Exercise requirements => Transcribe only the lines of the listing below from the one holding "assert (Hmine : cache_files" through the one holding "by apply Hkeep.", inclusive, without any change.

The data =>
+===+

Lemma evict_until_lru stop s :
  sizes_ok s.2 →
  ∃ s' gone, evict_until cm stop 0 (CacheDb.eviction_candidates s.2 (mount_id cm) usize_MAX) s =
      (s', sum_Z gone.*2, gone) ∧ lru_eviction s s' gone stop.
Proof.
  intros Hok. set (l := CacheDb.eviction_candidates s.2 (mount_id cm) usize_MAX).
  assert (Hl : listed s.2 l) by by apply listed_candidates.
  assert (Hsum := listed_sum _ _ Hok Hl). pose proof (sizes_sum _ Hok).
  destruct (evict_until_ok stop 0 l s) as (s' & Heq & He); [done|done|lia|lia|].
  set (gone := victims stop (removable s.1) 0 l) in *. exists s', gone.
  split; [by rewrite Heq|].
  assert (Hleft : ∀ rel r, cache_files (tables s'.2) !! (rel, mount_id cm) = Some r →
    cache_files (tables s.2) !! (rel, mount_id cm) = Some r ∧ rel ∉ gone.*1 ∧
    removable s'.1 rel = removable s.1 rel).
  { intros rel r Hr. rewrite (ev_rows _ _ _ He) in Hr. case_decide as Hn; [done|].
    assert (rel ∉ gone.*1) by tauto. split_and!; [done..|]. by eapply removable_evicted. }
  assert (Hnotin : ∀ (rel : path) (sz : Z), rel ∉ gone.*1 → (rel, sz) ∉ gone)
    by (intros rel sz Hn Hin; by apply Hn, (elem_of_fst_notin gone rel sz)).
  split; [done|by eapply listed_sublist, victims_sublist|..].
  - destruct (victims_enough stop (removable s.1) 0 l) as [Hd|Hd]; [by left|right].
    intros rel r Hr. destruct (Hleft rel r Hr) as (Hr0 & Hn & ->).
    apply (Hd (rel, CacheDb.col_u64 (size_bytes r))); [by apply candidate_row|auto].
  - intros g x Hg. by apply (victims_last stop (removable s.1) 0 l g x) in Hg.
  - intros x rel r Hx Hr Hrem. destruct (Hleft rel r Hr) as (Hr0 & Hn & Hrem').
    pose proof (victims_lru _ stop (removable s.1) 0 l x (rel, CacheDb.col_u64 (size_bytes r))
      (candidates_sorted s.2 Hok) Hx (candidate_row _ _ _ Hr0) (Hnotin _ _ Hn)) as Hle.
    simpl in Hle. rewrite Hrem' in Hrem. specialize (Hle Hrem).
    unfold DbFacts.hit_of in Hle at 2. by rewrite Hr0 in Hle.
Qed.

(** *** Staleness *)
Lemma row_fingerprint_columns r c m lh h :
  CacheDb.row_fingerprint (mkFileRow (size_bytes r) c lh h (CacheDb.to_columns m)) =
  mkFingerprint (mtime_sec m) (mtime_nsec m) (CacheDb.col_u64 (size_bytes r)).
Proof. done. Qed.

Lemma refresh_lookup rel live db k r :
  query_only (pragmas db) = false →
  cache_files (tables db) !! k = Some r →
  ∃ r', cache_files (tables (refresh_source_metadata cm rel live db)) !! k = Some r' ∧
    CacheDb.row_fingerprint r' = CacheDb.row_fingerprint r ∧
    size_bytes r' = size_bytes r ∧ cached_at r' = cached_at r ∧
    last_hit_at r' = last_hit_at r ∧ hit_count r' = hit_count r ∧
    (k ≠ (rel, mount_id cm) → r' = r).
Proof.
  intros Hw Hr. unfold refresh_source_metadata, CacheDb.fingerprint_row.
  destruct (cache_files (tables db) !! (rel, mount_id cm)) as [r0|] eqn:H0; simpl; [|by exists r; split_and!].
  destruct (zero_fingerprint _); [by exists r; split_and!|].
  destruct (content_matches _ live) eqn:Hm; simpl; [|by exists r; split_and!].
  case_match; [by exists r; split_and!|]. unfold CacheDb.update_source_metadata.
  rewrite DbFacts.execute_writable by done. simpl.
  destruct (decide (k = (rel, mount_id cm))) as [->|Hne].
  - rewrite lookup_alter_eq, H0. simpl. rewrite H0 in Hr. injection Hr as <-.
    eexists. split; [done|]. unfold content_matches in Hm. to_prop.
    destruct Hm as [[Hs Hn] _]. simpl in Hs, Hn.
    split_and!; try done. unfold CacheDb.row_fingerprint. simpl. by rewrite Hs, Hn.
  - rewrite lookup_alter_ne by done. by exists r; split_and!.
Qed.

Lemma refresh_lookup_None rel live db k :
  query_only (pragmas db) = false → cache_files (tables db) !! k = None →
  cache_files (tables (refresh_source_metadata cm rel live db)) !! k = None.
Proof.
  intros Hw Hk. unfold refresh_source_metadata, CacheDb.update_source_metadata.
  destruct (CacheDb.fingerprint_row _ _ _); [|done]. destruct (zero_fingerprint _); [done|].
  destruct (negb _); [done|]. case_match; [done|]. rewrite DbFacts.execute_writable by done. simpl.
  by apply lookup_alter_None.
Qed.

Lemma refresh_writable rel live db :
  query_only (pragmas (refresh_source_metadata cm rel live db)) = query_only (pragmas db).
Proof.
  unfold refresh_source_metadata, CacheDb.update_source_metadata.
  destruct (CacheDb.fingerprint_row _ _ _); [|done]. destruct (zero_fingerprint _); [done|].
  destruct (negb _); [done|]. case_match; [done|]. apply DbFacts.query_only_execute.
Qed.

Lemma stored_after_update rel live db r :
  query_only (pragmas db) = false → cache_files (tables db) !! (rel, mount_id cm) = Some r →
  stat_ok live → st_mode live ≠ 0 → st_nlink live < 2 ^ 63 → st_rdev live < 2 ^ 63 →
  CacheDb.source_metadata_row
    (CacheDb.update_source_metadata rel (mount_id cm) (SourceMetadata.from_stat live) db)
    rel (mount_id cm) = Some (SourceMetadata.from_stat live).
Proof.
  intros Hw Hr Hok Hmode Hn Hrd. unfold CacheDb.source_metadata_row, CacheDb.update_source_metadata.
  rewrite DbFacts.execute_writable by done. simpl. rewrite lookup_alter_eq, Hr. simpl.
  rewrite DbFacts.of_to_columns; [|by apply BackingFacts.from_stat_ok|..|done|done].
  - unfold SourceMetadata.has_snapshot. simpl. by rewrite (proj2 (Z.eqb_neq _ _) Hmode).
  - simpl. pose proof (ok_size _ Hok). unfold as_u64, in_i64 in *. rewrite Z.mod_small; lia.
  - simpl. pose proof (ok_blocks _ Hok). unfold as_u64, in_i64 in *. rewrite Z.mod_small; lia.
Qed.

(** A row that agrees with the backing file. *)
Definition agrees (stat : path → option Backing.stat) (rel : path) (r : FileRow) : Prop :=
  ∃ live, stat rel = Some live ∧ content_matches (CacheDb.row_fingerprint r) live = true.

Section sweep.
Context (now : Z) (stat : path → option Backing.stat).
Context (Hstat : ∀ p live, stat p = Some live → 0 <= st_size live < 2 ^ 63).

(** One row of the sweep: its own row agrees or is gone, no other key changes. *)
Lemma sweep_row_ok d db checked dropped rel r :
  query_only (pragmas db) = false →
  cache_files (tables db) !! (rel, mount_id cm) = Some r →
  let '((d', db'), _, _) :=
    sweep_row now cm (Some stat) ((d, db), checked, dropped) (rel, CacheDb.row_fingerprint r) in
  query_only (pragmas db') = false ∧
  (∀ k, k ≠ (rel, mount_id cm) → cache_files (tables db') !! k = cache_files (tables db) !! k) ∧
  (∀ r', cache_files (tables db') !! (rel, mount_id cm) = Some r' → agrees stat rel r') ∧
  (agrees stat rel r → is_Some (cache_files (tables db') !! (rel, mount_id cm)) ∧ d' = d).
Proof.
  intros Hw Hr. unfold sweep_row, is_stale_with_fingerprint.
  assert (Hdrop : ∀ st, ¬ agrees stat rel r →
    let '(d', db') := (drop_stale cm rel st (d, db)).1 in
    query_only (pragmas db') = false ∧
    (∀ k, k ≠ (rel, mount_id cm) → cache_files (tables db') !! k = cache_files (tables db) !! k) ∧
    (∀ r', cache_files (tables db') !! (rel, mount_id cm) = Some r' → agrees stat rel r') ∧
    (agrees stat rel r → is_Some (cache_files (tables db') !! (rel, mount_id cm)) ∧ d' = d)).
  { intros st Hna. unfold drop_stale. destruct (Disk.remove_file d _); simpl;
      unfold CacheDb.remove; rewrite DbFacts.query_only_execute, DbFacts.execute_writable by done;
      simpl; (split_and!; [done|intros k Hk; by rewrite lookup_delete_ne by done| |done]);
      intros r'; by rewrite lookup_delete_eq. }
  destruct (stat rel) as [live|] eqn:Hlive.
  2:{ specialize (Hdrop StalePeriodic). destruct (drop_stale cm rel StalePeriodic (d, db)).1.
      apply Hdrop. intros (live & Hl & _). congruence. }
  destruct (zero_fingerprint _) eqn:Hz.
  - unfold backfill_fingerprint, mark_cached, CacheDb.mark_cached.
    rewrite DbFacts.query_only_execute, DbFacts.execute_writable by done. simpl.
    split_and!; [done|intros k Hk; by rewrite lookup_insert_ne by done| |].
    + intros r'. rewrite lookup_insert_eq. intros [= <-]. exists live. split; [done|].
      specialize (Hstat _ _ Hlive). unfold content_matches, CacheDb.row_fingerprint. simpl.
      rewrite !Z.eqb_refl. simpl. rewrite Z.max_l, as_u64_id by (int_bounds; lia).
      rewrite DbFacts.col_u64_as_i64 by lia. apply Z.eqb_refl.
    + intros _. rewrite lookup_insert_eq. eauto.
  - destruct (content_matches _ live) eqn:Hm.
    + split_and!.
      * by rewrite refresh_writable.
      * intros k Hk. destruct (cache_files (tables db) !! k) as [r0|] eqn:H0.
        -- destruct (refresh_lookup rel live db k r0 Hw H0) as (r' & -> & _ & _ & _ & _ & _ & ->); done.
        -- by apply refresh_lookup_None.
      * intros r' Hr'. destruct (refresh_lookup rel live db _ r Hw Hr) as (r2 & H2 & Hfp & _).
        rewrite H2 in Hr'. injection Hr' as <-. exists live. by rewrite Hfp.
      * intros _. destruct (refresh_lookup rel live db _ r Hw Hr) as (r2 & -> & _). eauto.
    + specialize (Hdrop StalePeriodic). destruct (drop_stale cm rel StalePeriodic (d, db)).1.
      apply Hdrop. intros (live' & Hl & Hm'). congruence.
Qed.

Lemma sweep_fold_ok l d db c1 c2 :
  query_only (pragmas db) = false → NoDup l.*1 →
  (∀ rel fp, (rel, fp) ∈ l → ∃ r, cache_files (tables db) !! (rel, mount_id cm) = Some r ∧
     CacheDb.row_fingerprint r = fp) →
  let db' := (foldl (sweep_row now cm (Some stat)) ((d, db), c1, c2) l).1.1.2 in
  (∀ k, (∀ rel, rel ∈ l.*1 → k ≠ (rel, mount_id cm)) →
     cache_files (tables db') !! k = cache_files (tables db) !! k) ∧
  (∀ rel r', rel ∈ l.*1 → cache_files (tables db') !! (rel, mount_id cm) = Some r' →
     agrees stat rel r') ∧
  (∀ rel r, rel ∈ l.*1 → cache_files (tables db) !! (rel, mount_id cm) = Some r →
     agrees stat rel r → is_Some (cache_files (tables db') !! (rel, mount_id cm))).
Proof.
  revert d db c1 c2. induction l as [|[rel fp] l IH]; intros d db c1 c2 Hw Hnd Hrow; cbn [foldl].
  { split_and!; [done| |]; by intros ? ? ?%elem_of_nil. }
  rewrite fmap_cons in *. cbn [fst] in *. apply NoDup_cons in Hnd as [Hnin Hnd].
  destruct (Hrow rel fp) as (r & Hr & Hfp); [by left|].
  pose proof (sweep_row_ok d db c1 c2 rel r Hw Hr) as Hstep. rewrite Hfp in Hstep.
  destruct (sweep_row now cm (Some stat) (d, db, c1, c2) (rel, fp)) as [[[d1 db1] c1'] c2'].
  destruct Hstep as (Hw1 & Hother & Hagr & Hkeep).
  destruct (IH d1 db1 c1' c2' Hw1 Hnd) as (IH1 & IH2 & IH3).
  { intros rel' fp' Hin. destruct (Hrow rel' fp') as (r' & Hr' & ?); [by right|].
    exists r'. split; [|done]. rewrite Hother; [done|]. intros [= ->].
    apply Hnin, list_elem_of_fmap. by exists (rel, fp'). }
  assert (Hmine : cache_files (tables (foldl (sweep_row now cm (Some stat)) (d1, db1, c1', c2') l).1.1.2)
      !! (rel, mount_id cm) = cache_files (tables db1) !! (rel, mount_id cm)).
  { apply IH1. intros rel' Hin [= ->]. done. }
  split_and!.
  - intros k Hk. rewrite IH1 by (intros rel' Hin; apply Hk; by right).
    apply Hother, Hk. by left.
  - intros rel' r' [->|Hin]%elem_of_cons Hr'; [|eauto]. rewrite Hmine in Hr'. eauto.
  - intros rel' r' [->|Hin]%elem_of_cons Hr' Ha.
    + rewrite Hmine. rewrite Hr in Hr'. injection Hr' as <-. by apply Hkeep.
    + eapply IH3; [done| |done]. rewrite Hother; [done|]. intros [= ->]. done.
Qed.
End sweep.

(** *** The two phases of [evict_if_needed] *)
Lemma elem_of_victims_all ok freed l x :
  x ∈ victims (λ _, false) ok freed l ↔ x ∈ l ∧ ok x.1 = true.
Proof.
  revert freed. induction l as [|[rel sz] l IH]; intros freed; cbn [victims].
  { rewrite elem_of_nil. tauto. }
  destruct (ok rel) eqn:Hr; rewrite ?elem_of_cons, IH; [|].
  - split; [intros [->|[]]; auto|tauto].
  - split; [tauto|]. intros [[->|?] ?]; [simpl in *; congruence|auto].
Qed.

Lemma expiry_phase now s :
  sizes_ok s.2 →
  let '(s1, gone) := if expiry cm =? 0 then (s, [])
    else evict_all cm (CacheDb.expired_files now s.2 (mount_id cm) (expiry cm)) s in
  evicted s s1 gone ∧ sizes_ok s1.2 ∧
  ∀ rel, rel ∈ gone.*1 ↔ expiry cm ≠ 0 ∧ removable s.1 rel = true ∧
    ∃ r, cache_files (tables s.2) !! (rel, mount_id cm) = Some r ∧
      last_hit_at r < as_i64 (saturating_sub now (expiry cm)).
Proof.
  intros Hok. destruct (expiry cm =? 0) eqn:E; to_prop.
  { split_and!; [apply evicted_nil|done|]. intros rel. rewrite elem_of_nil. tauto. }
  set (l := CacheDb.expired_files now s.2 (mount_id cm) (expiry cm)).
  assert (Hl : listed s.2 l) by by apply listed_expired.
  pose proof (listed_sum _ _ Hok Hl). pose proof (sizes_sum _ Hok).
  destruct (evict_until_ok (λ _, false) 0 l s) as (s1 & Heq & He); [done|done|lia|lia|].
  destruct (evict_all_until l s 0) as [f Hall]. rewrite Heq in Hall.
  destruct (evict_all cm l s) as [s1' gone]. injection Hall as -> _ <-.
  split_and!; [done|..].
  - eapply sizes_ok_evicted; [done..|]. intros rel sz [Hin _]%elem_of_victims_all.
    by eapply listed_nonneg.
  - intros rel. rewrite list_elem_of_fmap. split.
    + intros (x & -> & [Hin Hr]%elem_of_victims_all). split_and!; [done|done|].
      apply list_elem_of_fmap in Hin as ([rel r] & -> & [Hlt Hin]%list_elem_of_filter).
      exists r. split; [|done]. by apply DbFacts.elem_of_mount_rows.
    + intros (_ & Hr & r & Hrow & Hlt). exists (CacheDb.sized (rel, r)). split; [done|].
      apply elem_of_victims_all. split; [|done]. apply list_elem_of_fmap. exists (rel, r).
      split; [done|]. apply list_elem_of_filter. by rewrite DbFacts.elem_of_mount_rows.
Qed.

+===+

Exercise response =>
  assert (Hmine : cache_files (tables (foldl (sweep_row now cm (Some stat)) (d1, db1, c1', c2') l).1.1.2)
      !! (rel, mount_id cm) = cache_files (tables db1) !! (rel, mount_id cm)).
  { apply IH1. intros rel' Hin [= ->]. done. }
  split_and!.
  - intros k Hk. rewrite IH1 by (intros rel' Hin; apply Hk; by right).
    apply Hother, Hk. by left.
  - intros rel' r' [->|Hin]%elem_of_cons Hr'; [|eauto]. rewrite Hmine in Hr'. eauto.
  - intros rel' r' [->|Hin]%elem_of_cons Hr' Ha.
    + rewrite Hmine. rewrite Hr in Hr'. injection Hr' as <-. by apply Hkeep.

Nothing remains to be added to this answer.